- Location of Brinckerhoff, New York
- Coordinates: 41°33′1″N 73°52′10″W﻿ / ﻿41.55028°N 73.86944°W
- Country: United States
- State: New York
- County: Dutchess
- Towns: Fishkill, Wappinger

Area
- • Total: 1.76 sq mi (4.57 km^{2})
- • Land: 1.76 sq mi (4.56 km^{2})
- • Water: 0.0039 sq mi (0.01 km^{2})
- Elevation: 220 ft (67 m)

Population (2020)
- • Total: 3,377
- • Density: 1,918.5/sq mi (740.73/km^{2})
- Time zone: UTC-5 (Eastern (EST))
- • Summer (DST): UTC-4 (EDT)
- ZIP Codes: 12524 (Fishkill); 12533 (Hopewell Junction);
- FIPS code: 36-08334
- GNIS feature ID: 0972261

= Brinckerhoff, New York =

Brinckerhoff is a hamlet and census-designated place (CDP) in Dutchess County, New York, United States. As of the 2020 census, Brinckerhoff had a population of 3,377. It is part of the Kiryas Joel-Poughkeepsie-Newburgh, NY Metropolitan Statistical Area as well as the larger New York-Newark-Bridgeport, NY-NJ-CT-PA Combined Statistical Area.

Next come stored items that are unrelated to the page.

Lemma balance_open_fail c msg s i :
  (oc_state c < length (heap s))%nat →
  balance (open_fail c true msg s).1 i = balance s i - b_claims i (FOpening c 0 0) ∧
  balance (open_fail c false msg s).1 i = balance s i.
Proof.
  intros Hc. assert (Hclean : ∀ s1 : svc, ∀ b : bool,
    balance (match heap s1 !! oc_state c with
             | Some x => if oc_created c &&
                   bool_decide (dget (send_meta s1) (oc_transfer_id c) = Some (oc_state c)) &&
                   negb (s_ready x) && String.eqb (s_p_req_id x) "" && (sending x =? 0)
                then set_send_meta (λ d, ddel d (oc_transfer_id c)) s1 else s1
             | None => s1 end) i = balance s1 i).
  { intros. case_match; [|done]. by case_bool. }
  unfold open_fail. cbv zeta. cbn [fst]. rewrite !Hclean by exact true. split; [|done].
  unfold balance. rewrite registered_finish, sending_finish by done.
  unfold b_claims. simpl. case_decide; subst.
  - rewrite bool_decide_true by done. simpl. lia.
  - rewrite bool_decide_false by congruence. simpl. lia.
Qed.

Brinckerhoff is in the northeastern corner of the town of Fishkill, northeast of the village of Fishkill.

==Geography==
Brinckerhoff is located in southwestern Dutchess County at (41.550393, -73.869501). Most of the community is in the northeastern section of the town of Fishkill, but a small part extends north into the southeastern corner of the town of Wappinger.

According to the United States Census Bureau, the CDP has a total area of 2.9 km2, of which 0.01 sqkm, or 0.47%, is water.

==Demographics==

Historical population
| Census | Pop. | Note | %± |
| 2020 | 3,377 |  | — |
U.S. Decennial Census

===2020 census===
As of the 2020 census, Brinckerhoff had a population of 3,377. The median age was 48.2 years. 18.7% of residents were under the age of 18 and 22.5% of residents were 65 years of age or older. For every 100 females there were 89.7 males, and for every 100 females age 18 and over there were 88.5 males age 18 and over.

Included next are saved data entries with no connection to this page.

Lemma safe_handle n init es s e s' :
  0 < tp_size init → core n s → uniq s → send_exact s → polite init es s e →
  safe_state init es s → handle init e s = Some s' → safe_state init (es ++ [e]) s'.
Proof.
  intros Htp Hco Hu Hex (Hfresh & Hfan & Hpol) [H Hkn] Hs.
  assert (Hm := co_meta _ _ Hco).
  assert (Hext : safe init (es ++ [e]) (u_of (tasks s)) (W_of (tasks s)) s).
  { apply (safe_extend _ _ _ (u_of (tasks s))); [|apply W_of_counted|done].
    intros tid. pose proof (cnt_nonneg (un tid) (tasks s)). unfold u_of.
    destruct (opens_transfer tid e); simpl; lia. }
  assert (Hkn' := known_mono es e _ Hkn).
  destruct e as [m|r|identity request|t| |d|]; cbn [handle] in Hs.
  - injection Hs as <-. unfold safe_state. rewrite (q_tasks _ _ (quiet_metadata m s)).
    split; [|done]. apply safe_metadata; [done| |done].
    eapply Forall_impl; [exact Hpol|]. intros tid Ho. cbn beta in Ho.
    rewrite opens_of_snoc, Ho. done.
  - injection Hs as <-. unfold on_job_done. case_decide; split; try done.
    by eapply safe_same; [..|exact Hext].
  - injection Hs as <-. unfold dispatch_producer. case_bool; [done|].
    set (en := (request_op request, negb (is_abort request), FNew identity request)).
    assert (Hu' : ∀ tid, u_of (tasks s ++ [en]) tid
      = u_of (tasks s) tid + Z.b2z (opens_transfer tid (ERequest identity request))).
    { intros tid. unfold u_of. rewrite cnt_app, cnt_cons, cnt_nil.
      assert (un tid en = opens_transfer tid (ERequest identity request)) as ->
        by by destruct request. lia. }
    assert (Hd : safe_state init (es ++ [ERequest identity request])
      (set_tasks (λ l, l ++ [en]) (set_closed (filter (λ e, now s < e.2)) s))).
    { split; [|by apply known_dispatch]. apply (safe_same _ _ _ _ s); [done|done|]. simpl.
      apply (safe_mono _ _ (u_of (tasks s ++ [en])) _ (W_of (tasks s))).
      - intros tid. split; [apply cnt_nonneg|done].
      - intros c Hc. split; [|by apply W_of_counted].
        destruct Hc as (k & r & d & [Hin|Hin]%elem_of_app); [by exists k, r, d|].
        by apply list_elem_of_singleton in Hin.
      - eapply safe_extend; [..|exact H].
        + intros tid. split; [apply cnt_nonneg|]. by rewrite Hu'.
        + intros c Hc%W_of_counted. rewrite Hu'. destruct (opens_transfer _ _); simpl; lia. }
    case_bool; [|exact Hd]. destruct Hd as [Hd1 Hd2]. split; [|exact Hd2].
    by eapply safe_same; [..|exact Hd1].
  - assert (Hfan0 : fan_out init es).
    { intros i m tid ranks Hin Htr Hr. specialize (Hfan i m tid ranks).
      rewrite opens_of_snoc in Hfan. simpl in Hfan.
      specialize (Hfan ltac:(set_solver) Htr Hr). lia. }
    unfold run_task in Hs. apply bind_Some in Hs as ([[key reg] f] & Ht & Hs).
    apply bind_Some in Hs as ([s1 f'] & Hrun & [= <-]).
    assert (Hm1 := run_frame_moves _ _ _ _ _ _ _ _ (core_refs _ _ Hco) Ht Hrun).
    assert (Htasks := d_tasks _ _ _ _ (moves_delta _ _ _ _ _ _ _ _ Hco Ht Hm1)).
    assert (Hd : safe_state init (es ++ [ERun t])
      (set_tasks (λ l, <[t:=(key, reg, f')]> l) s1)).
    { split; simpl; rewrite Htasks.
      - apply (safe_same _ _ _ _ s1); [done|done|].
        by eapply (safe_run_frame init (es ++ [ERun t]) Hfan Htp n).
      - by eapply known_run_frame. }
    destruct f'; try exact Hd. destruct reg; [|exact Hd].
    destruct Hd as [Hd1 Hd2]. unfold operation_finished. case_match; [|done].
    split; [|exact Hd2]. by eapply safe_same; [..|exact Hd1].
  - case_match; [done|]. injection Hs as <-. unfold safe_state.
    rewrite (q_tasks _ _ (quiet_sweep s)). split; [|done]. apply safe_sweep; [done| |done].
    intros c x (k & r & d & Hin) Hx. apply list_elem_of_lookup in Hin as [i Hi].
    by eapply Hpol.
  - case_match; [|done]. injection Hs as <-. split; [|done].
    by eapply safe_same; [..|exact Hext].
  - injection Hs as <-. split; [|done]. by eapply safe_same; [..|exact Hext].
Qed.

Lemma safe_runs init es s :
  0 < tp_size init → runs init (polite init) es s → safe_state init es s.
Proof.
  intros Htp. induction 1 as [|es s e s' Hr IH He Hs].
  - split; [|intros e He; by apply elem_of_nil in He].
    split; simpl; try done.
    + intros c (k & r & d & Hin). by apply elem_of_nil in Hin.
    + intros c (k & r & d & Hin). by apply elem_of_nil in Hin.
  - assert (Hok : ∀ es s e, polite init es s e → fresh_open s e) by (by intros ??? [? ?]).
    destruct (good_runs _ _ _ _ Hok Hr) as [Hco Hu _].
    assert (Hex := send_exact_runs _ _ _ _ Hok Hr).
    by eapply safe_handle.
Qed.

100.0% of residents lived in urban areas, while 0.0% lived in rural areas.

There were 1,283 households in Brinckerhoff, of which 28.9% had children under the age of 18 living in them. Of all households, 56.9% were married-couple households, 14.6% were households with a male householder and no spouse or partner present, and 23.7% were households with a female householder and no spouse or partner present. About 24.5% of all households were made up of individuals and 12.4% had someone living alone who was 65 years of age or older.

There were 1,336 housing units, of which 4.0% were vacant. The homeowner vacancy rate was 0.9% and the rental vacancy rate was 4.9%.

Racial composition as of the 2020 census
| Race | Number | Percent |
|---|---|---|
| White | 2,590 | 76.7% |
| Black or African American | 183 | 5.4% |
| American Indian and Alaska Native | 7 | 0.2% |
| Asian | 119 | 3.5% |
| Native Hawaiian and Other Pacific Islander | 0 | 0.0% |
| Some other race | 199 | 5.9% |
| Two or more races | 279 | 8.3% |
| Hispanic or Latino (of any race) | 487 | 14.4% |

===2000 census===
As of the census of 2000, there were 2,734 people, 999 households, and 767 families residing in the CDP. The population density was 2,518.5 PD/sqmi. There were 1,006 housing units at an average density of 926.7 /sqmi. The racial makeup of the CDP was 89.72% White, 4.50% African American, 0.04% Native American, 4.61% Asian, 0.48% from other races, and 0.66% from two or more races. Hispanic or Latino of any race were 5.49% of the population.

There were 999 households, out of which 34.0% had children under the age of 18 living with them, 66.4% were married couples living together, 7.1% had a female householder with no husband present, and 23.2% were non-families. 20.1% of all households were made up of individuals, and 7.9% had someone living alone who was 65 years of age or older. The average household size was 2.74 and the average family size was 3.17.

In the CDP, the population was spread out, with 24.3% under the age of 18, 6.1% from 18 to 24, 29.0% from 25 to 44, 27.7% from 45 to 64, and 12.9% who were 65 years of age or older. The median age was 39 years. For every 100 females, there were 96.4 males. For every 100 females age 18 and over, there were 90.5 males.

The median income for a household in the CDP was $65,994, and the median income for a family was $68,030. Males had a median income of $55,678 versus $26,737 for females. The per capita income for the CDP was $26,706. About 1.3% of families and 3.0% of the population were below the poverty line, including 5.9% of those under age 18 and none of those age 65 or over.